Un sujet comptable : Les provisions pour risques et charges

La définition des provisions pour risques et charges (PRC) françaises et des « Rückstellungen » allemandes, au même titre que leur présentation au bilan, sont bien différentes. Depuis la Loi de Réforme Comptable allemande (BiLMoG) en 2009, les différences se sont toutefois atténuées.

Sont considérés en Allemagne comme provisions toute dette et tout engagement dont la réalisation, ou le montant ou les deux sont incertains. Si la réalisation et le montant sont certains, il s’agit d’une dette et non d’une provision.

La définition des provisions au § 249 HGB

Le § 249 du Code Commerce Allemand (HGB) définit les provisions dont la constitution est obligatoire. Il s’agit de deux types de provisions générales,

  • les provisions pour dettes incertaines,
  • les provisions pour pertes sur affaires en cours / pertes à terminaison

et de trois provisions particulières,

  • pour les coûts de garantie sans engagement juridique,
  • pour certaines dépenses de maintenance et
  • pour certains coûts de déblaiement.

La constitution de provisions pour des motifs autres que ci-dessus n’est pas autorisée.

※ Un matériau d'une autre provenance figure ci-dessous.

(** The whole thread: the rest of the batch is counted at the end. *)
Definition bench_thread (n : nat) (cfg : BenchConfig) (tid : Z)
    : outcome unit (list (list Z) * ThreadStats * Z) :=
  '(sent, w) ← bench_loop n cfg (worker_start tid);
  mret (sent, w_stats w,
        if 0 <? w_batch w then wrap_u64 (w_counted w + w_batch w) else w_counted w).

(** ** One round, in terms of the builders *)

(** The packet a protocol stands for; ICMPv6 is counted and not sent. *)
Definition probe_of (proto : PacketProtocol) (sp dp seq id : Z) : option Probe :=
  match proto with
  | PTcp => Some (TcpSyn sp dp seq)
  | PUdp => Some (UdpDatagram sp dp)
  | PIcmp => Some (IcmpEcho id 1)
  | PIcmpv6 => None
  | POther => Some (OtherProto IPPROTO_TEST_OTHER)
  end.
Definition record (proto : PacketProtocol) : ThreadStats → Z → bool → ThreadStats :=
  match proto with
  | PTcp => record_tcp | PUdp => record_udp | PIcmp => record_icmp
  | PIcmpv6 => record_icmpv6 | POther => record_other
  end.

Lemma write_packet_build cfg proto src sp dp seq id buf stats :
  write_packet cfg proto src sp dp seq id buf stats =
  match probe_of proto sp dp seq id with
  | Some p => '(n, buf) ← build p buf src (cfg_target cfg) id
                            (pad_slice (cfg_packet_size cfg) (20 + probe_header p));
              mret (n, buf, record proto stats n true)
  | None => Ok (0, buf, record proto stats (cfg_packet_size cfg) true)
  end.
Proof. by destruct proto. Qed.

Les provisions doivent être présentées à hauteur du montant qui s’avère nécessaire à leur extinction dans le cadre d'un jugement honnête et avisé. Un jugement est honnête et avisé quand il établit une répartition des probabilités non influencée par une appréhension subjective du risque et tenant compte de toutes les informations.

Le principe de prudence, qui doit être également appliqué lors de l’évaluation des provisions, est respecté quand les engagements incertains sont évalués au montant le plus probable et non pas au montant le plus défavorable. Les augmentations de prix et de coûts futurs doivent être prises en considération. Parallèlement, les diminutions de prix et de coûts futures doivent être prises en considération dans la mesure où ceci reste compatible avec le principe de prudence.

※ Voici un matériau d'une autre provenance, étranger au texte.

(* ===== verification/Checks.v ===== *)
(** * The repository's unit tests, as checks of the model

    A test function of the repository becomes the list of what it asserts, evaluated on
    the definitions of this development: the expected values are those of the source.
    An [expect] or [unwrap] that would panic is a check that fails. Parts of a test that
    exercise something outside the model (temporary files, memory maps, locks) are left
    out, and the files the tests write are given by their lines. *)
From stdpp Require Import base numbers list gmap fin_maps strings.
From Stdlib Require Import ZArith.
From S2P Require Import Prelude Net Str Cidr Metadata Parser Import.

Local Open Scope Z_scope.

Definition passes (checks : list bool) : bool := forallb id checks.
Definition expect {E A} (m : outcome E A) (k : A → list bool) : list bool :=
  match m with Ok a => k a | _ => [false] end.
Definition expect_some {A} (m : option A) (k : A → list bool) : list bool :=
  match m with Some a => k a | None => [false] end.
Definition is_err {E A} (m : outcome E A) : bool := match m with Err _ => true | _ => false end.
Definition is_none {A} (m : option A) : bool := match m with None => true | _ => false end.

Declare Scope checks_scope.
Delimit Scope checks_scope with checks.
Notation "a ≟ b" := (bool_decide (a = b)) (at level 70, no associativity) : checks_scope.

(** [buf[off..off + n].copy_from_slice(bytes)]. *)
Definition patch (off : nat) (bytes buf : list Z) : list Z :=
  take off buf ++ bytes ++ drop (off + length bytes) buf.
Definition zeroed (n : nat) : list Z := replicate n 0.
(** [parse::<IpAddr>().unwrap()]. *)
Definition address (s : String.string) : IpAddr := default (V4 []) (IpAddr_from_str (lit s)).
Definition octets_of (s : String.string) : list Z := match address s with V4 o | V6 o => o end.

(** ** Networks in text: the [ipnet] crate

    Its parser is the one of [std], with leading zeros in the decimal groups; an IPv6
    address is read as [std] reads it. *)
Fixpoint ipnet_octets (i todo : nat) : parser (list Z) := λ s,
  match todo with
  | O => Some ([], s)
  | S todo' =>
      '(v, s) ← read_separator 46 i (read_number 10 255 3 true) s;
      '(vs, s) ← ipnet_octets (S i) todo' s;
      Some (v :: vs, s)
  end.
Definition ipnet_parse (n : nat) (limit digits : Z) (addr : parser (list Z)) (s : list Z)
    : option (Net n) :=
  '(octets, s) ← addr (as_bytes s);
  '(_, s) ← read_given_char 47 s;
  p ← parse_with (read_number 10 limit digits true) s;
  nt_new (from_be_bytes octets) p.
Definition Ipv4Net_of (s : list Z) : option (Net 4) := ipnet_parse 4 32 2 (ipnet_octets 0 4) s.
Definition Ipv6Net_of (s : list Z) : option (Net 16) := ipnet_parse 16 128 3 read_ipv6_addr s.
#[global] Program Instance ipnet_text : IpNetText (Net 4) (Net 16) :=
  {| IpNet_from_str s :=
       if decide (47 ∈ s) then
         match Ipv4Net_of s with Some t => Some (NetV4 t) | None => NetV6 <$> Ipv6Net_of s end
       else None;
     Ipv6Net_from_str := Ipv6Net_of |}.
Next Obligation. intros s [t H]. by destruct (decide (47 ∈ s)). Qed.

(** [char::to_lowercase] of the characters the tests use, and no date format. *)
#[global] Instance checks_lowercase : Lowercase := demo_lower.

Depuis l’introduction de la Loi de Réforme Comptable (BilMoG), les provisions ayant une échéance supérieure à un an doivent être actualisées au taux d’intérêt moyen des sept derniers exercices qui correspond à leur échéance (§ 253 alinéa (2) phrase 1).

Les provisions doivent être reprises si elles n’ont plus d’objet.

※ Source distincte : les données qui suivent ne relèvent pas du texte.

(* ===== verification/TestsMetadata.v ===== *)
(** * Unit tests of the metadata registry

    The tests of [src/firehol/metadata.rs] but for those of dates, whose formats are the
    [chrono] crate's, and of [Arc] identity and archives. The disk cache is the one in
    memory. *)
From stdpp Require Import base numbers list gmap fin_maps strings sorting.
From Stdlib Require Import ZArith.
From S2P Require Import Prelude Net BpfMaps Str Fmt Entry Metadata Attribution Cache Import Archived.
From S2P Require Import Checks.

Local Open Scope Z_scope.
Local Open Scope checks_scope.
#[local] Existing Instance canonical_order.
#[local] Existing Instance demo_rkyv.

Definition list_metadata (id : Z) (category : FireholCategory) (name : String.string)
    : FireholMetadata := mkMetadata id category None None None None (lit name) None None.

(** One record and one rule of the same id for each file. *)
Definition registered (files : list (Z * String.string * FireholCategory * Z))
    : FireholMetadataRegistry MemStore :=
  fold_left (λ reg '(meta_id, name, cat, line),
    register_rule (register_metadata reg (list_metadata meta_id cat name)).1
      (mkRuleInfo meta_id meta_id cat line)) files registry_new.
Definition block_is (reg : FireholMetadataRegistry MemStore) (rid : Z) (files : list String.string)
    (lines : list Z) (categories : list FireholCategory) : list bool :=
  expect_some (resolve_rule_block reg rid) (λ ctx,
    [cx_files ctx ≟ (lit <$> files); cx_lines ctx ≟ lines; cx_categories ctx ≟ categories]).

(** ** [src/firehol/metadata.rs] *)
Definition test_category_parsing : list bool :=
  (λ '(text, cat), parse_category (lit text) ≟ cat) <$>
  [("abuse", Abuse); ("attacks", Attacks); ("attack", Attacks); ("malware", Malware);
   ("spam", Spam); ("proxy", Proxy); ("botnet", Botnet); ("unroutable", Unroutable);
   ("anonymizers", Anonymizers); ("unknown_category", Other)]%string.
Definition test_category_roundtrip_id : list bool :=
  (λ cat, from_id (category_id cat) ≟ cat) <$>
  [Abuse; Attacks; Malware; Spam; Proxy; Botnet; Unroutable; Anonymizers; Other].
Definition test_registry_lookups : list bool :=
  let text s := Some (lit s) in
  let meta := mkMetadata 42 Attacks (text "https://example.com/dshield"%string)
    (text "SANS DShield"%string) (text "https://isc.sans.edu"%string)
    (text "2026-09-14T00:00:00Z"%string) (lit "dshield.netset") (text "1.0"%string)
    (text "1 day"%string) in
  let reg : FireholMetadataRegistry MemStore := (register_metadata registry_new meta).1 in
  let reg := register_rule reg (mkRuleInfo 101 42 Attacks 7) in
  [total_rules reg ≟ 1%nat; total_blocklists reg ≟ 1%nat] ++
  expect_some (resolve_rule reg 101) (λ rule,
    [be_category rule ≟ Attacks; be_metadata_id rule ≟ 42; be_line rule ≟ 7]) ++
  expect_some (resolve_metadata reg 42) (λ m,
    [md_file_name m ≟ lit "dshield.netset"; md_maintainer m ≟ text "SANS DShield"%string]).
Definition test_rule_block_grouping_shared_target : list bool :=
  let reg := registered [(0, "stopforumspam_180d.ipset"%string, Abuse, 11);
    (10, "blocklist_net_ua.ipset"%string, Other, 12);
    (20, "firehol_abusers_30d.netset"%string, Attacks, 13)] in
  let ip := TExactV4 [203; 0; 113; 9] in
  let reg := build_rule_block_index reg
    [mkEntry ip 0 0 11; mkEntry ip 10 10 12; mkEntry ip 20 20 13] in
  [0; 10; 20] ≫= λ rid, block_is reg rid
    ["stopforumspam_180d.ipset"; "blocklist_net_ua.ipset"; "firehol_abusers_30d.netset"]%string
    [11; 12; 13] [Abuse; Other; Attacks].
Definition test_rule_block_cidr_lines_point_to_matching_files : list bool :=
  let reg := registered [(1, "cidr_report_bogons.netset"%string, Proxy, 46);
    (2, "firehol_level1.netset"%string, Attacks, 2148);
    (3, "iblocklist_cidr_report_bogons.netset"%string, Proxy, 43);
    (4, "firehol_anonymous.netset"%string, Anonymizers, 45)] in
  let cidr := TCidrV4 16 [192; 168; 0; 0] in
  let reg := build_rule_block_index reg
    [mkEntry cidr 1 1 46; mkEntry cidr 2 2 2148; mkEntry cidr 3 3 43;
     mkEntry (TExactV4 [1; 0; 133; 100]) 4 4 45] in
  [1; 2; 3] ≫= λ rid, expect_some (resolve_rule_block reg rid) (λ ctx,
    [cx_files ctx ≟ (lit <$> ["cidr_report_bogons.netset"; "firehol_level1.netset";
       "iblocklist_cidr_report_bogons.netset"]%string);
     cx_lines ctx ≟ [46; 2148; 43];
     negb (bool_decide (lit "firehol_anonymous.netset" ∈ cx_files ctx))]).
Definition test_rule_block_grouping_dedups_and_separates_targets : list bool :=
  let reg : FireholMetadataRegistry MemStore :=
    (register_metadata registry_new (list_metadata 1 Spam "a.ipset")).1 in
  let reg := register_rule reg (mkRuleInfo 1 1 Spam 5) in
  let reg := register_rule reg (mkRuleInfo 2 1 Spam 5) in
  let reg := build_rule_block_index reg
    [mkEntry (TExactV4 [10; 0; 0; 1]) 1 1 5; mkEntry (TExactV4 [10; 0; 0; 1]) 2 1 5;
     mkEntry (TExactV4 [10; 0; 0; 2]) 2 1 5] in
  block_is reg 1 ["a.ipset"]%string [5] [Spam] ++
  [bool_decide (is_Some (resolve_rule_block reg 2))].
Definition test_build_ip_index_and_lookup : list bool :=
  let reg := registered [(1, "cidr_report_bogons.netset"%string, Proxy, 10);
    (2, "abusers.ipset"%string, Abuse, 20); (3, "exact_scan.ipset"%string, Attacks, 30)] in
  let reg := build_ip_index reg
    [mkEntry (TCidrV4 16 [192; 168; 0; 0]) 1 1 11; mkEntry (TCidrV4 16 [192; 168; 0; 0]) 2 2 21;
     mkEntry (TExactV4 [192; 168; 1; 254]) 3 3 31] in
  let names ip := list_to_set (C := gset (list Z)) (lookup_ip reg 4 ip ≫= cx_files) in
  let count ip := length (lookup_ip reg 4 ip ≫= cx_files) in
  let inside := [192; 168; 1; 254] in
  let only_cidr := [192; 168; 42; 1] in
  [names inside ≟ list_to_set (lit <$>
     ["abusers.ipset"; "cidr_report_bogons.netset"; "exact_scan.ipset"]%string);
   count inside ≟ 3%nat;
   names only_cidr ≟ list_to_set (lit <$> ["abusers.ipset"; "cidr_report_bogons.netset"]%string);
   count only_cidr ≟ 2%nat; lookup_ip reg 6 (zeroed 16) ≟ []].
Definition test_firehol_category_variants_as_str_and_archived : list bool :=
  [("abuse", Abuse, AAbuse); ("attacks", Attacks, AAttacks); ("malware", Malware, AMalware);
   ("spam", Spam, ASpam); ("proxy", Proxy, AProxy); ("botnet", Botnet, ABotnet);
   ("unroutable", Unroutable, AUnroutable); ("anonymizers", Anonymizers, AAnonymizers);
   ("other", Other, AOther)]%string ≫= λ '(text, cat, archived),
  [as_str cat ≟ lit text; category_to_string cat ≟ lit text; archived_as_str archived ≟ lit text;
   to_native archived ≟ cat; category_from_archived archived ≟ cat] ++
  expect (category_from_str (lit text)) (λ c, [c ≟ cat]).
Definition test_prefix_contains_edges : list bool :=
  let net := [192; 168; 10; 0] in
  let net6 := [0x20; 0x01; 0xdb; 0x8] ++ replicate 12 0 in
  let partial_same := [0x20; 0x01; 0xdb; 0x00] ++ replicate 12 0 in
  let partial_diff := [0x20; 0x01; 0x5b; 0x00] ++ replicate 12 0 in
  [prefix_contains_v4 0 net [8; 8; 8; 8]; prefix_contains_v4 32 net [192; 168; 10; 0];
   negb (prefix_contains_v4 32 net [192; 168; 10; 1]); prefix_contains_v4 24 net [192; 168; 10; 255];
   negb (prefix_contains_v4 24 net [192; 168; 11; 0]); prefix_contains_v6 20 net6 partial_same;
   negb (prefix_contains_v6 20 net6 partial_diff);
   prefix_contains_v6 0 net6 (0xfe :: 0x80 :: replicate 13 0 ++ [1]); prefix_contains_v6 128 net6 net6;
   negb (prefix_contains_v6 128 net6 partial_same)].
Definition test_rule_block_grouping_multi_line_multi_category : list bool :=
  let reg : FireholMetadataRegistry MemStore :=
    (register_metadata registry_new (list_metadata 1 Spam "spam.ipset")).1 in
  let reg := (register_metadata reg (list_metadata 2 Malware "malware.ipset")).1 in
  let reg := fold_left (λ reg '(rule_id, meta_id, line),
    register_rule reg (mkRuleInfo rule_id meta_id (if meta_id =? 1 then Spam else Malware) line))
    [(1, 1, 5); (2, 1, 7); (3, 2, 9)] reg in
  let ip := TExactV4 [203; 0; 113; 7] in
  let reg := build_rule_block_index reg [mkEntry ip 1 1 5; mkEntry ip 2 1 7; mkEntry ip 3 2 9] in
  block_is reg 3 ["spam.ipset"; "spam.ipset"; "malware.ipset"]%string [5; 7; 9] [Spam; Malware].
Definition test_firehol_registry_ipv6_and_helpers : list bool :=
  let reg : FireholMetadataRegistry MemStore := registry_new in
  let '(reg', meta_id) := register_metadata reg (list_metadata 1 Botnet "botnets_v6.netset") in
  let reg' := register_rule reg' (mkRuleInfo 1 meta_id Botnet 5) in
  let v6_net := [0x20; 0x01; 0xdb; 0x8] ++ replicate 12 0 in
  let v6_exact := [0x20; 0x01; 0xdb; 0x8] ++ replicate 11 0 ++ [1] in
  let indexed := build_ip_index reg'
    [mkEntry (TCidrV6 32 v6_net) 1 1 5; mkEntry (TExactV6 v6_exact) 2 1 6] in
  [registry_is_empty reg; total_rules reg ≟ 0%nat; total_blocklists reg ≟ 0%nat;
   negb (registry_is_empty reg'); total_rules reg' ≟ 1%nat; total_blocklists reg' ≟ 1%nat;
   negb (bool_decide (lookup_ip indexed 6 v6_exact = []));
   lookup_ip indexed 6 (0xfe :: 0x80 :: replicate 13 0 ++ [1]) ≟ [];
   bool_decide (is_Some (resolve_rule indexed 1)); bool_decide (is_Some (resolve_rule_block indexed 1));
   bool_decide (is_Some (resolve_metadata indexed 1))].

(** A registry over a cache that was just opened. *)
Definition cached_registry (k : FireholMetadataRegistry (CacheRocksDb MemDb) → list bool) : list bool :=
  expect (cache_open (DB := MemDb)) (λ cache, k (with_cache cache)).
Definition test_cache_mode_compact_rule_registration_paths : list bool :=
  cached_registry (λ reg,
    let reg := (register_metadata reg (list_metadata 10 Proxy "proxies.ipset")).1 in
    let reg := register_rule reg (mkRuleInfo 3 10 Proxy 9) in
    let reg' := register_cached_entry (build_rule_block_index reg [])
      (mkEntry (TExactV4 [10; 0; 0; 9]) 4 0 0) in
    expect_some (resolve_rule reg 3) (λ rule,
      [be_metadata_id rule ≟ 10; be_category rule ≟ Proxy; be_line rule ≟ 9]) ++
    [is_none (resolve_rule_block reg' 4)]).
Definition test_firehol_registry_with_rocksdb_cache : list bool :=
  cached_registry (λ reg,
    let meta := mkMetadata 10 Abuse (Some (lit "https://example.com/abuse"))
      (Some (lit "Maintainer")) None None (lit "abuse.ipset") None None in
    let reg := count_cached_metadata (register_metadata reg meta).1 10 5 in
    let entry := mkEntry (TExactV4 [10; 0; 0; 1]) 1 10 12 in
    let reg := register_cached_entry reg entry in
    expect_some (resolve_metadata reg 10) (λ m, [md_file_name m ≟ lit "abuse.ipset"]) ++
    expect_some (resolve_rule reg 1) (λ rule, [be_category rule ≟ Abuse]) ++
    [bool_decide (is_Some (resolve_rule_block reg 1));
     negb (bool_decide (lookup_ip (build_ip_index reg [entry]) 4 [10; 0; 0; 1] = []))]).

Lemma metadata_tests_pass :
  forallb passes
    [test_category_parsing; test_category_roundtrip_id; test_registry_lookups;
     test_rule_block_grouping_shared_target; test_rule_block_cidr_lines_point_to_matching_files;
     test_rule_block_grouping_dedups_and_separates_targets; test_build_ip_index_and_lookup;
     test_firehol_category_variants_as_str_and_archived; test_prefix_contains_edges;
     test_rule_block_grouping_multi_line_multi_category; test_firehol_registry_ipv6_and_helpers;
     test_cache_mode_compact_rule_registration_paths; test_firehol_registry_with_rocksdb_cache] = true.
Proof. vm_compute. reflexivity. Qed.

Les provisions pour dettes incertaines correspondent à des engagements vis-à-vis de tiers présentant un caractère de dettes mais pour lesquelles il existe une incertitude quant à leur survenance et/ou leur montant. La plupart des provisions se trouve dans cette catégorie. C’est le cas notamment des provisions pour pensions et obligations similaires et des provisions pour impôts.

Les provisions pour pertes sur affaires en cours sont à doter lorsque des engagements pris mais pas encore exécutés à la date de clôture conduisent à des pertes connues. Les provisions pour pertes à terminaison le sont lorsque des contrats de construction non terminés à la date de clôture conduisent déjà à des pertes.

Les trois provisions spécifiques obligatoires ont la particularité, dans le premier cas, de ne pas reposer sur un engagement ferme et, dans les deux derniers cas, de concerner des charges de l’exercice courant, ne pouvant être provisionnées à l’avance.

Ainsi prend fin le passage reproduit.